Mari Kurtz is a survivor.
As a kid growing up in Palm Desert, she overcame dyslexia and a stutter.
In ninth grade, she quit school to work and support her family.
One job was at a fast food joint, the other at the local newspaper handling advertising inserts.
She then waited tables, moving from job to job until she met her first husband, owner of a sheet metal company. She was 20 and it seemed her life was taking a turn for the better.
Then, in 1998, her husband killed himself, leaving the stay-at-home mother of two in charge of the business, family and personal finances.
“My professional career began the day my husband passed away,” said Kurtz, chief executive of Santa Ana-based Cal Pac Sheet Metal Inc. and sister company OC Metals Inc.
Ran Out of Gas, Literally
Along with a crash course in business, Kurtz said she had to learn to do the simple things. In the first month after her husband’s passing, she ran out of gas three times.
“I was so furious with myself,” she said. “That’s how vulnerable I was. I swore to never be in that position again.”
Kurtz was one of six entrepreneurs honored at the Business Journal’s annual Excellence in Entrepreneurship award luncheon held March 17 at the Hyatt Regency Irvine.
The first few years leading the company were tough, according to Kurtz. But she said she leaned on her Christian faith and took each day as a business lesson.
“All I wanted to do was get things on solid ground,” she said. “There were so many challenges, so many obstacles.”
More were on the way.
Before the recently ended recession, nearly all Cal Pac and OC Metals clients were in the then-booming homebuilding industry. When the housing market crashed, so did business.

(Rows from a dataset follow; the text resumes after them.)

(** All calls up to the body. *)
Lemma parse_message behind m tb cap :
  well_formed m ->
  exists ts p i a,
    parse_tokens behind (4 + 2 * length (m_headers m)) (received (print m) tb cap) =
      (Done ts, cfg (print m) tb cap p i a none_token true) /\
    Forall2 (token_is (print m)) (message_tokens m) ts /\ p_meta p = M_END.
Proof.
  intros [[Wm1 Wm] [Wt1 Wt] [Wv1 Wv] (Wh1 & Wh2 & Wh) Wb Wl Ws].
  set (B := print m) in *.
  assert (B = m_method m ++ [32] ++ m_target m ++ [32] ++ m_version m ++ [13] ++
            concat (header_bytes <$> m_headers m) ++ 10 :: 13 :: 10 :: m_body m) as EB
    by (unfold B, print; by rewrite print_units).
  assert (length (m_body m) <= length B)%nat as Hbl
    by (rewrite EB, !length_app; cbn [length]; lia).
  assert (seg B 0 B) as Hseg by (by split). rewrite EB in Hseg at 2.
  unfold message_tokens. clear EB.
  destruct (m_method m) as [|mc mcs], (m_target m) as [|tc tcs], (m_version m) as [|vc vcs]; try done.
  apply Forall_cons in Wm as [_ Wm], Wt as [_ Wt], Wv as [Wv2 Wv].
  pose proof (fun n ts h => parse_request_line behind B tb cap mc mcs tc tcs vc vcs _ n ts h
    Wm1 Wm Wt1 Wt Wv2 Wv Hseg) as Hline. cbv zeta in Hline.
  set (i := Z.of_nat (length _)) in Hline. clearbody i.
  destruct (Hline 0%nat [] (received [] 0 0)) as [Hrest _]. apply seg_app in Hrest as [S4 S5].
  set (hs := m_headers m) in *. set (hd := headers_meta M_ANY 0 hs).
  set (j := i + Z.of_nat (length (concat (header_bytes <$> hs)))) in *.
  assert ((hd.1 = M_ANY /\ m_body m = []) \/ (hd.1 = M_SML /\ hd.2 = Z.of_nat (length (m_body m))))
    as Hbody.
  { unfold hd. rewrite headers_framing by done.
    destruct (announced hs) as [v|]; [|by left]. right. split; [done|].
    destruct Wl as [Hv Hlen]. rewrite <- Hlen. cbn [snd]. apply content_chars; [done|done|].
    fold (decimal v). rewrite Hlen. unfold HTTP_MAX_REQUEST_BUF_SIZE in Ws. lia. }
  destruct (parse_end behind B tb cap Ws hd.2 0 (0 + Z.of_nat (length hs)) hd.1 j 0 true (m_body m)
    Hbody (Forall_impl _ _ _ Wb char_type_total) S5) as (p & a' & E5 & Hend).
  pose proof (parse_tokens_cons behind 0 _ _ _ [] _ E5 eq_refl) as E5'.
  destruct (parse_headers behind B tb cap 1 _ _ hs 0 0 0 RR M_ANY i 0 true Wh1 ltac:(tauto)
    ltac:(tauto) ltac:(lia) Wh2 Wh S4 E5') as (ts1 & E4 & Ty1).
  destruct (proj2 (Hline _ _ _) E4) as (ts0 & E & Ty0).
  eexists (ts0 ++ ts1 ++ [_]), p, _, a'. split; [|split; [|done]].
  - replace (4 + 2 * length hs)%nat with (3 + (2 * length hs + 1))%nat by lia. exact E.
  - apply Forall2_app; [exact Ty0|]. apply Forall2_app; [exact Ty1|].
    constructor; [|constructor]. destruct (m_body m) as [|bc bcs]; [by split|]. apply seg_token.
    do 3 apply seg_cons in S5 as (_ & _ & S5).
    by replace (j + 3) with (j + 1 + 1 + 1) by lia.
Qed.
(** [match_index] has 16 bits and counts the characters of a key: at the
    32,769th one it is negative, the comparison takes it for an index within
    the word it compares with, and reads in front of that word. *)
Theorem long_key_reads_out_of_bounds behind B tb cap i key rest :
  Forall (fun c => tchar c = true) key -> 32768 < Z.of_nat (length key) ->
  seg B i (10 :: key ++ rest) ->
  exists h, http_parse behind (cfg B tb cap (Parser 0 0 0 0 RR M_ANY) i 0 none_token true) =
    (Trap OutOfBounds, h).
Proof.
  intros Hk Hlen Hseg. set (n := Z.to_nat 32768).
  rewrite <- (take_drop n key) in Hk, Hseg. apply Forall_app in Hk as [Hk1 Hk2].
  assert (length (take n key) = n) as Hn by (rewrite length_take; unfold n in *; lia).
  destruct (drop n key) as [|d ds] eqn:Ed.
  { apply (f_equal length) in Ed. rewrite length_drop in Ed. cbn in Ed. unfold n in Ed. lia. }
  destruct (take n key) as [|c cs]; [done|]. rewrite <- (assoc_L (++)) in Hseg.
  pose proof (seg_cons B _ _ _ Hseg) as (Hi & B1 & [S1 S2]%seg_app).
  pose proof (seg_cons B _ _ _ S1) as (_ & B2 & S1'). pose proof (seg_cons B _ _ _ S2) as (_ & B3 & _).
  assert (0 <= i < Z.of_nat (length B)) as L1 by (apply lookup_lt_Some in B1; lia).
  assert (0 <= i + 1 < Z.of_nat (length B)) as L2 by (apply lookup_lt_Some in B2; lia).
  pose proof (Forall_inv Hk1) as Hc. pose proof (Forall_inv Hk2) as Hd.
  set (p := Parser 0 0 0 0 RR M_ANY). set (p1 := Parser 0 0 0 0 RN M_ANY).
  set (t := Token (i + 1) 1 HS_TOK_HEADER_KEY).
  destruct (foldl_key_wrap 0 0 1 HK M_ANY (c :: cs) eq_refl Hn) as (m & Hm & Hok).
  assert (length cs = Z.to_nat 32767) as Hcs by (cbn [length] in Hn; unfold n in Hn; lia).
  assert (run_loop behind (cfg B tb cap p i 0 none_token true) =
          run_loop behind (cfg B tb cap (Parser 0 0 (-32768) 1 HK m) (i + 1 + 1 + Z.of_nat (length cs)) 0
            (token_extend (Z.of_nat (length cs)) t) true)) as E1.
  { rewrite (loop_skip behind B tb cap p i 0 none_token true p1 0 none_token true L1)
      by (apply (step_quiet behind B tb cap p i 0 true 10 RR RN); try done; unfold is_quiet; tauto).
    rewrite (loop_skip behind B tb cap p1 (i + 1) 0 none_token true
               (key_char c (Parser 0 0 0 1 HK M_ANY)) 0 t true L2)
      by (apply (step_key_begin behind B tb cap p1 (i + 1) 0 true c RN); try done; [tauto|lia]).
    rewrite (loop_key behind B tb cap 0 0 1 M_ANY _ 0 t c cs); try done; [by rewrite Hm|lia]. }
  destruct (key_char_traps behind B tb cap (Parser 0 0 (-32768) 1 HK m)
    (i + 1 + 1 + Z.of_nat (length cs)) 0 (token_extend (Z.of_nat (length cs)) t) true d)
    as [h Eh]; try done; [by destruct m|lia| |].
  { replace (i + 1 + 1 + Z.of_nat (length cs)) with (i + 1 + Z.of_nat (length (c :: cs)))
      by (cbn [length]; lia). done. }
  exists h. apply loop_trap in Eh. rewrite <- E1 in Eh. unfold http_parse.
  rewrite (bind_done _ _ _ none_token (cfg B tb cap p i 0 none_token true)) by done.
  change (token_type_none none_token) with true. cbn match.
  rewrite (bind_done (gets h_stream) _ _ _ _ eq_refl). unfold run_loop in Eh.
  by rewrite (bind_trap _ _ _ _ _ Eh).
Qed.

Lemma long_key_reads_out_of_bounds_witness :
  let key := replicate (Z.to_nat 32769) 97 in
  exists h, http_parse HS_TOK_NONE
    (cfg (10 :: key ++ []) 0 0 (Parser 0 0 0 0 RR M_ANY) 0 0 none_token true) = (Trap OutOfBounds, h).
Proof.
  intros key. apply (long_key_reads_out_of_bounds HS_TOK_NONE (10 :: key ++ []) 0 0 0 key []).
  - apply Forall_replicate. reflexivity.
  - unfold key. rewrite length_replicate. lia.
  - split; [lia|]. intros k c H. exact H.
Defined.
(* ===== verification/HttpServer.v ===== *)
(** * HTTP server: requests, responses, sessions

    [http_request_s], [http_response_s] and the operations on them
    ([src/libs/lib_worker/httpserver.h]): looking up what was parsed, writing a
    response, the state machine of a connection.  The socket is a list of
    arrivals to read and a list of answers to [write]. *)

From S2P Require Import Prelude HttpTables HttpParser.
From stdpp Require Import pretty.
#[local] Open Scope Z_scope.

(** ** Data *)

Inductive session_state :=
  | HTTP_SESSION_INIT | HTTP_SESSION_READ | HTTP_SESSION_WRITE | HTTP_SESSION_NOP.

#[export] Instance session_state_eq_dec : EqDecision session_state.
Proof. solve_decision. Defined.

(** [http_token_dyn_t]; the size is the length of the list, [None] is [NULL]. *)
Record http_token_dyn_t := TokenDyn { d_buf : option (list http_token_t); d_capacity : Z }.

(** A pointer into the request's buffer (or [NULL]) and a length. *)
Record http_string_t := Str { str_buf : option Z; str_len : Z }.
Definition null_string : http_string_t := Str None 0.

Record http_response_t := Response {
  r_headers : list (list Z * list Z);      (* the linked list, head first *)
  r_body : option (list Z);
  r_content_length : Z;
  r_status : Z;
}.

(** What [write] does: it takes up to [n] bytes, or fails with [EAGAIN], or
    fails with [EPIPE]. *)
Inductive write_answer := Takes (n : Z) | WouldBlock | BrokenPipe.

(** [q_app]: what the application's handler acts on besides the request. *)
Record http_request_t (A : Type) := Rq {
  q_stream : hs_stream_t;
  q_parser : http_parser_t;
  q_state : session_state;
  q_timeout : Z;
  q_tokens : http_token_dyn_t;
  q_flags : Z;
  q_memused : Z;                           (* server->memused *)
  q_in : socket_in;
  q_answers : list write_answer;           (* when there are none left, [write] takes all *)
  q_out : list Z;                          (* what was written *)
  q_epipe : bool;                          (* errno = EPIPE *)
  q_watch_write : bool;                    (* registered for writability *)
  q_ended : bool;                          (* closed and freed *)
  q_app : A;
}.
Arguments q_stream {A} _.
Arguments q_parser {A} _.
Arguments q_state {A} _.
Arguments q_timeout {A} _.
Arguments q_tokens {A} _.
Arguments q_flags {A} _.
Arguments q_memused {A} _.
Arguments q_in {A} _.
Arguments q_answers {A} _.
Arguments q_out {A} _.
Arguments q_epipe {A} _.
Arguments q_watch_write {A} _.
Arguments q_ended {A} _.
Arguments q_app {A} _.
Arguments Rq {A} _ _ _ _ _ _ _ _ _ _ _ _ _ _.

Section Setters.
Context {A : Type}.
Abbreviation rq := (http_request_t A).

Definition set_stream (f : hs_stream_t -> hs_stream_t) (q : rq) : rq :=
  Rq (f (q_stream q)) (q_parser q) (q_state q) (q_timeout q) (q_tokens q) (q_flags q) (q_memused q)
    (q_in q) (q_answers q) (q_out q) (q_epipe q) (q_watch_write q) (q_ended q) (q_app q).
Definition set_parser (p : http_parser_t) (q : rq) : rq :=
  Rq (q_stream q) p (q_state q) (q_timeout q) (q_tokens q) (q_flags q) (q_memused q)
    (q_in q) (q_answers q) (q_out q) (q_epipe q) (q_watch_write q) (q_ended q) (q_app q).
Definition set_state (st : session_state) (q : rq) : rq :=
  Rq (q_stream q) (q_parser q) st (q_timeout q) (q_tokens q) (q_flags q) (q_memused q)
    (q_in q) (q_answers q) (q_out q) (q_epipe q) (q_watch_write q) (q_ended q) (q_app q).
Definition set_tokens (d : http_token_dyn_t) (q : rq) : rq :=
  Rq (q_stream q) (q_parser q) (q_state q) (q_timeout q) d (q_flags q) (q_memused q)
    (q_in q) (q_answers q) (q_out q) (q_epipe q) (q_watch_write q) (q_ended q) (q_app q).
Definition set_flags (f : Z -> Z) (q : rq) : rq :=
  Rq (q_stream q) (q_parser q) (q_state q) (q_timeout q) (q_tokens q) (f (q_flags q)) (q_memused q)
    (q_in q) (q_answers q) (q_out q) (q_epipe q) (q_watch_write q) (q_ended q) (q_app q).
Definition add_memused (n : Z) (q : rq) : rq :=
  Rq (q_stream q) (q_parser q) (q_state q) (q_timeout q) (q_tokens q) (q_flags q) (q_memused q + n)
    (q_in q) (q_answers q) (q_out q) (q_epipe q) (q_watch_write q) (q_ended q) (q_app q).
Definition set_timeout (n : Z) (q : rq) : rq :=
  Rq (q_stream q) (q_parser q) (q_state q) n (q_tokens q) (q_flags q) (q_memused q)
    (q_in q) (q_answers q) (q_out q) (q_epipe q) (q_watch_write q) (q_ended q) (q_app q).

End Setters.

Section Server.
Context {A : Type}.
Abbreviation rq := (http_request_t A).
(** The text of [server->date], which a timer keeps up to date, and the bytes
    [malloc] and [realloc] leave in the buffer of a response. *)
Context (date : list Z) (junk : Z -> Z).

(** An action of the application. *)
Definition on_app {B} (m : M A B) : M rq B := fun q =>
  match m (q_app q) with
  | (o, a) => (o, Rq (q_stream q) (q_parser q) (q_state q) (q_timeout q) (q_tokens q) (q_flags q)
                    (q_memused q) (q_in q) (q_answers q) (q_out q) (q_epipe q) (q_watch_write q)
                    (q_ended q) a)
  end.

(** ** Tokens *)

Definition http_token_dyn_push (a : http_token_t) : M rq unit :=
  d ← gets q_tokens;
  match d_buf d with
  | None => throw OutOfBounds
  | Some ts =>
      let c := if Z.of_nat (length ts) =? d_capacity d then d_capacity d * 2 else d_capacity d in
      modify (set_tokens (TokenDyn (Some (ts ++ [a])) c))
  end.

Definition http_token_dyn_init (capacity : Z) : M rq unit :=
  modify (set_tokens (TokenDyn (Some []) capacity)).

Definition token_list (q : rq) : list http_token_t := default [] (d_buf (q_tokens q)).

Definition token_string (t : http_token_t) : http_string_t := Str (Some (t_index t)) (t_len t).

(** [http_get_token_string]: the first token of the type. *)
Definition http_get_token_string (type : hs_token) (q : rq) : http_string_t :=
  match list_find (fun t => t_type t = type) (token_list q) with
  | Some (_, t) => token_string t
  | None => null_string
  end.

Definition http_request_has_flag (flag : Z) (q : rq) : bool := flag_check (q_flags q) flag.
Definition http_request_method : rq -> http_string_t := http_get_token_string HS_TOK_METHOD.
Definition http_request_target : rq -> http_string_t := http_get_token_string HS_TOK_TARGET.
Definition http_request_body : rq -> http_string_t := http_get_token_string HS_TOK_BODY.

(** [str.buf[i]]. *)
Definition string_char (s : http_string_t) (i : Z) : M rq Z :=
  q ← get;
  match str_buf s with
  | None => throw OutOfBounds
  | Some b =>
      if b + i <? 0 then throw OutOfBounds
      else of_option (bytes_of (q_stream q) !! Z.to_nat (b + i))
  end.

(** [hs_case_insensitive_cmp(s.buf, b, len)], from position [i] on. *)
Fixpoint cmp_from (s : http_string_t) (b : list Z) (i : Z) (n : nat) : M rq bool :=
  match n with
  | O => mret true
  | S n' =>
      c1 ← string_char s i;
      c2 ← of_option (b !! Z.to_nat i);
      if lower c1 =? lower c2 then cmp_from s b (i + 1) n' else mret false
  end.

Definition hs_case_insensitive_cmp (s : http_string_t) (b : list Z) (len : Z) : M rq bool :=
  cmp_from s b 0 (Z.to_nat len).

(** [http_request_header]: the token behind the first key that equals [key]. *)
Fixpoint header_from (key : list Z) (ts : list http_token_t) : M rq http_string_t :=
  match ts with
  | [] => mret null_string
  | t :: ts' =>
      if decide (t_type t = HS_TOK_HEADER_KEY /\ t_len t = Z.of_nat (length key)) then
        eq ← hs_case_insensitive_cmp (token_string t) key (Z.of_nat (length key));
        if eq : bool then
          match ts' with
          | [] => throw OutOfBounds
          | t' :: _ => mret (token_string t')
          end
        else header_from key ts'
      else header_from key ts'
  end.

Definition http_request_header (key : list Z) : M rq http_string_t :=
  q ← get; header_from key (token_list q).

(** [hs_assign_iteration_headers]: the key, the value and the new [iter], or the
    end of the iteration. *)
Definition hs_assign_iteration_headers (iter : Z) :
    M rq (option (http_string_t * http_string_t * Z)) :=
  q ← get;
  t ← of_option (token_list q !! Z.to_nat iter);
  if decide (t_type t = HS_TOK_BODY) then mret None
  else
    t' ← of_option (token_list q !! Z.to_nat (iter + 1));
    mret (Some (token_string t, token_string t', iter + 1)).

Definition http_request_iterate_headers (iter : Z) :
    M rq (option (http_string_t * http_string_t * Z)) :=
  q ← get;
  if iter =? 0 then
    match list_find (fun t => t_type t = HS_TOK_HEADER_KEY) (token_list q) with
    | Some (i, _) => hs_assign_iteration_headers (Z.of_nat i)
    | None => mret None
    end
  else hs_assign_iteration_headers (iter + 1).

(** The last token. *)
Definition http_request_chunk : M rq http_string_t :=
  q ← get;
  t ← of_option (last (token_list q));
  mret (token_string t).

(** ** Keep-alive *)

Definition hs_auto_detect_keep_alive : M rq unit :=
  q ← get;
  let str := http_get_token_string HS_TOK_VERSION q in
  match str_buf str with
  | None => mret tt
  | Some _ =>
      c ← string_char str (str_len str - 1);
      let version := c =? 49 in
      str ← http_request_header (chars "Connection");
      close ← (if str_len str =? 5 then hs_case_insensitive_cmp str (chars "close") 5 else mret false);
      if (close : bool) || ((str_len str =? 0) && negb version)
      then modify (set_flags (fun f => flag_clear f HTTP_KEEP_ALIVE))
      else modify (set_flags (fun f => flag_set f HTTP_KEEP_ALIVE))
  end.

Definition http_request_connection (directive : Z) : M rq unit :=
  if directive =? HTTP_KEEP_ALIVE then
    modify (set_flags (fun f => flag_set (flag_clear f HTTP_AUTOMATIC) HTTP_KEEP_ALIVE))
  else if directive =? HTTP_CLOSE then
    modify (set_flags (fun f => flag_clear (flag_clear f HTTP_AUTOMATIC) HTTP_KEEP_ALIVE))
  else mret tt.

(** ** Building a response *)

Definition http_response_init : http_response_t := Response [] None 0 200.

Definition http_response_header (key value : list Z) (r : http_response_t) : http_response_t :=
  Response ((key, value) :: r_headers r) (r_body r) (r_content_length r) (r_status r).

Definition http_response_status (status : Z) (r : http_response_t) : http_response_t :=
  Response (r_headers r) (r_body r) (r_content_length r)
    (if (599 <? status) || (status <? 100) then 500 else status).

Definition http_response_body (body : list Z) (length : Z) (r : http_response_t) : http_response_t :=
  Response (r_headers r) (Some body) length (r_status r).

(** [grwprintf_t]: [g_buf] are the [g_capacity] bytes of the buffer. *)
Record grwprintf_t := Grw { g_buf : list Z; g_capacity : Z; g_size : Z }.

Definition malloced (lo hi : Z) : list Z := junk <$> seqZ lo (hi - lo).

Definition grwprintf_init (capacity : Z) : M rq grwprintf_t :=
  modify (add_memused capacity) ;; mret (Grw (malloced 0 capacity) capacity 0).

(** [memused] follows [realloc]. *)
Definition grw_realloc (ctx : grwprintf_t) (capacity : Z) : M rq grwprintf_t :=
  modify (add_memused (capacity - g_capacity ctx)) ;;
  mret (Grw (g_buf ctx ++ malloced (g_capacity ctx) capacity) capacity (g_size ctx)).
Lemma decide_connection_blind : memory_blind decide_connection.
Proof.
  apply blind_get; [done|]. intros q. case_match; [|auto with blind].
  apply blind_get; [done|]. intros q'. cbv beta zeta. case_match; [|auto with blind].
  apply blind_bind; [apply blind_string_char|]. intros c.
  apply blind_bind; [apply blind_get; [done|intros; apply blind_header]|]. intros str.
  apply blind_bind; [case_match; [apply blind_cmp|auto with blind]|]. intros close.
  by case_match.
Qed.

Lemma respond_headers_fits r ctx out text q q1 :
  decide_connection q = (Done tt, q1) ->
  flag_check (q_flags q1) HTTP_CHUNKED_RESPONSE = false ->
  hs_status_text !! Z.to_nat (r_status r) = Some text ->
  holds ctx out ->
  g_size ctx + Z.of_nat (length (response_head (keeps_alive q1) text r)) < g_capacity ctx ->
  exists ctx', http_respond_headers date junk r ctx q = (Done ctx', q1) /\
    holds ctx' (out ++ response_head (keeps_alive q1) text r) /\ g_capacity ctx' = g_capacity ctx.
Proof.
  intros Ed Hck Htext Hh Hfit. unfold response_head in *. rewrite length_app in Hfit.
  unfold http_respond_headers.
  rewrite (bind_done get _ _ _ _ eq_refl). unfold decide_connection in Ed.
  rewrite (bind_done get _ _ _ _ eq_refl) in Ed. run_bind Ed.
  rewrite (bind_done get _ _ _ _ eq_refl).
  rewrite (bind_done _ _ _ text q1) by (cbn [r_status http_response_header]; by rewrite Htext).
  destruct (grwprintf_fits junk ctx out (status_line date (r_status r) text) q1 Hh ltac:(lia))
    as (c1 & E1 & H1 & K1).
  run_bind E1. pose proof (holds_size _ _ Hh) as S0. pose proof (holds_size _ _ H1) as S1.
  rewrite length_app in S1.
  set (r' := http_response_header _ _ r).
  destruct (buffer_headers_fits r' c1 _ q1 H1 Hck) as (c2 & E2 & H2 & K2).
  { unfold r'. cbn [r_headers http_response_header r_content_length]. unfold keeps_alive, connection_header in Hfit. lia. }
  exists c2. split; [exact E2|]. split; [|congruence]. rewrite (assoc_L (++)). exact H2.
Qed.

(** All of what is in the buffer is written. *)
Lemma write_all q ctx out :
  q_answers q = [] -> q_epipe q = false ->
  s_buf (q_stream q) = Some (g_buf ctx) -> s_total_bytes (q_stream q) = 0 ->
  s_length (q_stream q) = g_size ctx -> holds ctx out ->
  exists q', hs_write_client_socket q = (Done true, q') /\
    q' = write_done (Z.of_nat (length out)) out [] false q /\
    s_total_bytes (q_stream q') = s_length (q_stream q').
Proof.
  intros Ha He Hb Ht Hl [H1 H2 H3 H4]. eexists. split; [|split; [reflexivity|]].
  - unfold hs_write_client_socket. rewrite (bind_done get _ _ _ _ eq_refl).
    assert (pending q = Some out) as ->.
    { unfold pending. rewrite Ht. unfold bytes_of. rewrite Hb. cbn [default].
      rewrite (proj2 (andb_true_iff _ _)) by (split; apply Z.leb_le; cbn; lia).
      cbn. rewrite drop_0. f_equal. rewrite Hl, H1, Nat2Z.id. exact H3. }
    rewrite Ha, He. cbv beta iota. rewrite Nat2Z.id, take_ge by lia. reflexivity.
  - cbn. rewrite Ht, Hl, H1. case_match eqn:E; [lia|]. apply Z.ltb_ge in E. lia.
Qed.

“That was a defining moment for me,” Kurtz said. “I knew being a residential contractor and manufacturer wasn’t going to work.”
So she looked into other markets, including the solar industry.
Kurtz and new husband Brent Kurtz, a former professional hockey player, invested their life savings into their new business model.
They bought machines for sheet metal roofing and solar attachments.
“It was a big risk, but that’s what you have to do,” said Kurtz, a 2004 Business Journal Women in Business award recipient.
Growth
The move paid off and opened up business in commercial and industrial markets, according to Kurtz.
In August, she brought in partner David Lee who helped the company expand into heavy gauge metal manufacturing.
In the past few years, Kurtz’s companies have grown from about 100 local customers to more than 500 nationwide.
About 50 people are employed at a 23,000-square-foot Santa Ana plant.
The companies expect to bring in about $8 million in revenue this year, double from a year earlier.
Kurtz said she relishes her role as a woman in a largely male-dominated industry.
“Some women like shoes, clothes and jewelry,” she said. “I love machinery.”